Rake up leaves from lawns and from where they are smothering plants, to provide air and light. In particular, Alpine plants and Mediterranean herbs, like Lavender, Rosemary and Sage, should be cleared as they prefer dryer conditions with good air flow. Otherwise, leaves are best left as a protective blanket on the soil surface. Gradually, worms will pull them down, eat them and add valuable nutrients and organic matter to the soil.

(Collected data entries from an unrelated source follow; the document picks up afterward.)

(* ===== verification/CompositeKey.v ===== *)
(** * composite_key.h, composite_key.c

    Hybrid key pairs: their two components, the sharing of one [EVP_PKEY] by
    the private and public halves, and the raw encoding
    [Dilithium2PublicKey || SM2PublicKey] of a public key. *)

From S2P Require Import Prelude Machine External Environment Dilithium Sm2.

Definition SM2_UNCOMPRESSED_PUBLIC_KEY_BYTES : Z := 65.
Definition COMPOSITE_PUBLIC_KEY_BYTES : Z :=
  DILITHIUM_PUBLIC_KEY_BYTES + SM2_UNCOMPRESSED_PUBLIC_KEY_BYTES.

#[export] Hint Unfold SM2_UNCOMPRESSED_PUBLIC_KEY_BYTES COMPOSITE_PUBLIC_KEY_BYTES : consts.

Section keys.
Context `{OpenSSL}.

Record HYBRID_PRIVATE_KEY := PrivateKey {
  sm2_private_key : option (obj EVP_PKEY);
  dilithium_secret_key : list byte
}.

Record HYBRID_PUBLIC_KEY := PublicKey {
  sm2_public_key : option (obj EVP_PKEY);
  dilithium_public_key : list byte
}.

(** [memset] of the whole structure to zero *)
Definition zero_private_key : HYBRID_PRIVATE_KEY :=
  PrivateKey None (zeros (Z.to_nat DILITHIUM_SECRET_KEY_BYTES)).
Definition zero_public_key : HYBRID_PUBLIC_KEY :=
  PublicKey None (zeros (Z.to_nat DILITHIUM_PUBLIC_KEY_BYTES)).

(** A function that is given a pointer to a key returns the content it left
    there. *)
Definition hybrid_private_key_init (key : option HYBRID_PRIVATE_KEY) : option HYBRID_PRIVATE_KEY :=
  match key with None => None | Some _ => Some zero_private_key end.
(** Signing with [k] never fails, and the SM2 signatures made are valid. *)
Definition composite_always_signs (k : HYBRID_PRIVATE_KEY) (m ctx : list byte) : Prop :=
  ∃ o d, sm2_private_key k = Some o ∧ sm3_always m d ∧
    len ctx ≤ COMPOSITE_MAX_CONTEXT_BYTES ∧
    dilithium_always_signs (dilithium_secret_key k) (composite_message ctx d) ∧
    sm2_always_signs (obj_val o) (composite_message ctx d) ∧
    ∀ ss, sm2_signed (obj_val o) (composite_message ctx d) ss →
      0 < len ss ≤ LONG_MAX ∧ sm2_der_always_valid ss.

(** A failing exit of [composite_sign]. *)
Ltac sign_failed :=
  do 3 wp_call as ? ?; apply wp_ret; split; [by wp_end|];
  intros ? [= <-] Hrel Hr1 Hr2 (o' & d' & Ho' & Hd' & Hc' & Hds' & Hss' & Hder').

#[export] Instance spec_composite_sign key m mlen ctx clen out :
  Spec (composite_sign key m mlen ctx clen out)
    (λ s, out_null out = false ∧ private_owns key ⊆ live s ∧
          from_option private_key_wf True key ∧ valid m mlen ∧ valid ctx clen)
    (λ r s s', yields ∅ out_owns (out_post (λ b n,
         n = len (obj_val b) ∧ readable m mlen ∧ readable ctx clen ∧
         ∃ k, key = Some k ∧
              composite_signed k (bytes_at m mlen) (bytes_at ctx clen) (obj_val b))) r s s' ∧
       (∀ k, key = Some k → reliable_malloc → readable m mlen → readable ctx clen →
          composite_always_signs k (bytes_at m mlen) (bytes_at ctx clen) → fst r = true)).
Proof.
  wp_start. destruct P as (Hout & Hl & Hwf & Hm & Hc). unfold composite_sign. rewrite Hout.
  destruct key as [k|]; [|do 3 wp_call as ? ?; apply wp_ret; by (split; [wp_end|])].
  cbn in Hl, Hwf. unfold private_key_wf in Hwf.
  destruct (sm2_private_key k) as [o|] eqn:Ho; cbn [is_null negb]; [|sign_failed; congruence].
  wp_call as [[] mp] ([F Hmp] & Hmall); cbn [negb fst out_post] in *.
  2: { subst mp. sign_failed. eapply Hmall; try done. by rewrite <-(len_context _ _ Hc Hr2). }
  destruct Hmp as (mb & ? & -> & -> & Hcl & Hmr & Hcr & d & Hd & Hmb).
  pose proof (len_context _ _ Hc Hcr) as Hlc.
  assert (Hd1 : ∀ d', sm3_always (bytes_at m mlen) d' → d' = d).
  { intros d' [_ Hd']. destruct Hd as [_ [t Hd]]. specialize (Hd' t). congruence. }
  assert (Hlm : len (obj_val mb) ≤ SIZE_MAX).
  { rewrite Hmb. apply len_composite_message; [by rewrite Hlc|apply Hd]. }
  assert (Hsk : bytes_at (Some (dilithium_secret_key k)) DILITHIUM_SECRET_KEY_BYTES = dilithium_secret_key k)
    by by apply bytes_at_full.
  assert (Hmr' : readable (Some (obj_val mb)) (len (obj_val mb))).
  { cbn. pose proof (len_nonneg (obj_val mb)). lia. }
  cbn [out_block out_len set_out fst snd default from_option id].
  wp_call as mm [-> ->]. cbn [fmap option_fmap option_map].
  wp_call as [[] dso] [[F1 Hds] Hdall]; cbn [negb fst out_post] in *; rewrite Hsk, bytes_at_all in *.
  2: { subst dso. sign_failed. apply Hd1 in Hd' as ->. rewrite <-Hmb in Hds'. by apply Hdall. }
  destruct Hds as (db & ? & -> & -> & Hdl & Hds).
  cbn [out_block out_len set_out fst snd default from_option id].
  wp_call as [[] sso] [[F1 Hss] Hsall]; cbn [negb fst out_post] in *; rewrite bytes_at_all in *.
  2: { subst sso. sign_failed. apply Hd1 in Hd' as ->. rewrite Ho in Ho'. simplify_eq.
       rewrite <-Hmb in Hss'. by eapply Hsall. }
  destruct Hss as (sb & sn & -> & Hsn & ? & ? & [= <-] & Hss).
  cbn [out_block out_len set_out fst snd default from_option id].
  wp_call as r [-> ->]. wp_call as r [-> ->]. cbn [fmap option_fmap option_map].
  wp_call as [ok out'] ([F1 Hr] & Hall). do 3 wp_call as ? ?. apply wp_ret.
  rewrite Hmb in Hds, Hss. rewrite <-Hdl, bytes_at_all in Hr. cbn [fst] in *. split.
  - wp_end. eapply out_post_impl; [exact Hr|]. cbn beta.
    intros b n (-> & _ & _ & _ & Hsl & Hder & Hbv). split_and!; try done. exists k. split; [done|].
    exists o, d, (obj_val db), (ztake sn (obj_val sb)).
    split_and!; try done; rewrite ?Hlc, ?len_ztake; try done; try lia.
  - intros ? [= <-] Hrel Hr1 Hr2 (o' & d' & Ho' & Hd' & Hc' & Hds' & Hss' & Hder').
    apply Hd1 in Hd' as ->. rewrite Ho in Ho'. simplify_eq.
    destruct (Hder' _ Hss) as [Hsl Hder]. rewrite len_ztake in Hsl by lia.
    apply Hall; try done; by eexists.
Qed.

(** The two components of a serialized signature. *)
Definition dilithium_part (sig : list byte) : list byte := ztake DILITHIUM_SIGNATURE_BYTES sig.
Definition sm2_part (sig : list byte) : list byte := zdrop DILITHIUM_SIGNATURE_BYTES sig.

(** What a verification reports, by its stage: [o] is the SM2 key of [k]. *)
Definition composite_report (k : HYBRID_PUBLIC_KEY) (o : obj EVP_PKEY)
    (m ctx sig : list byte) (r : COMPOSITE_VERIFY_RESULT) : Prop :=
  DILITHIUM_SIGNATURE_BYTES < len sig ∧ sm2_der_valid (sm2_part sig) ∧
  (dilithium_valid r = true ∨ sm2_valid r = true →
   len ctx ≤ COMPOSITE_MAX_CONTEXT_BYTES ∧ ∃ d, sm3_digest m d ∧
     dilithium_valid r = dilithium_verifies (dilithium_public_key k)
                           (composite_message ctx d) (dilithium_part sig) ∧
     (sm2_valid r = true →
      sm2_verified (obj_val o) (composite_message ctx d) (sm2_part sig))).

(** The verification of a well-formed signature cannot fail for want of
    memory or of a digest, and tells what its components verify. *)
Definition composite_decides (k : HYBRID_PUBLIC_KEY) (o : obj EVP_PKEY)
    (m ctx sig : list byte) (r : COMPOSITE_VERIFY_RESULT) : Prop :=
  ∀ d, 0 < len sig - DILITHIUM_SIGNATURE_BYTES ≤ LONG_MAX →
    sm2_der_always_valid (sm2_part sig) → reliable_malloc → sm3_always m d →
    len ctx ≤ COMPOSITE_MAX_CONTEXT_BYTES →
    dilithium_valid r = dilithium_verifies (dilithium_public_key k)
                          (composite_message ctx d) (dilithium_part sig) ∧
    (sm2_always_verifies (obj_val o) (composite_message ctx d) (sm2_part sig) →
     sm2_valid r = true).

Be sure to sweep leaves from paths and patios as wet leaves are extremely slippery.
Making leaf mould
Collect fallen autumn leaves to make leaf mould. Pile up the leaves or put them into a punctured bin liner and leave them for at least two years to break down into crumbly, black leaf mould. Do not make leaf mould using diseased leaves, for example Rose leaves with Black spot, or evergreen foliage, which takes a long time to break down. Leaves from Beech, Hornbeam and Oak break down the quickest and make good quality leaf mould.
Uses for leaf mould:
- It makes a wonderful soil conditioner and mulch.
- Well-rotted leaf mould can be sieved and used for seed sowing.
- When mixed with equal parts of sharp sand and top soil it can be used as potting compost.
- It can also be used on lawns as a top dressing.
It’s time to plant Tulip bulbs. Tulip bulbs are planted later than most other spring-flowering bulbs as this can prevent them from succumbing to the fungal disease, Tulip Fire. Choose healthy, undamaged bulbs and plant them at least 5cm (2in) apart and about 15-20cm (6-8 in) deep. Tulips do best in fertile, well-drained soil in a sheltered, sunny spot.
Most Tulips deteriorate when left in the ground and do not re-flower. It is best to replace them with new bulbs each year. Alternatively, carefully lift them once the leaves have died down, clean and store the bulbs somewhere cool and dry until November. Damaged or diseased bulbs should be discarded. (Dwarf species Tulips do not need to be lifted.)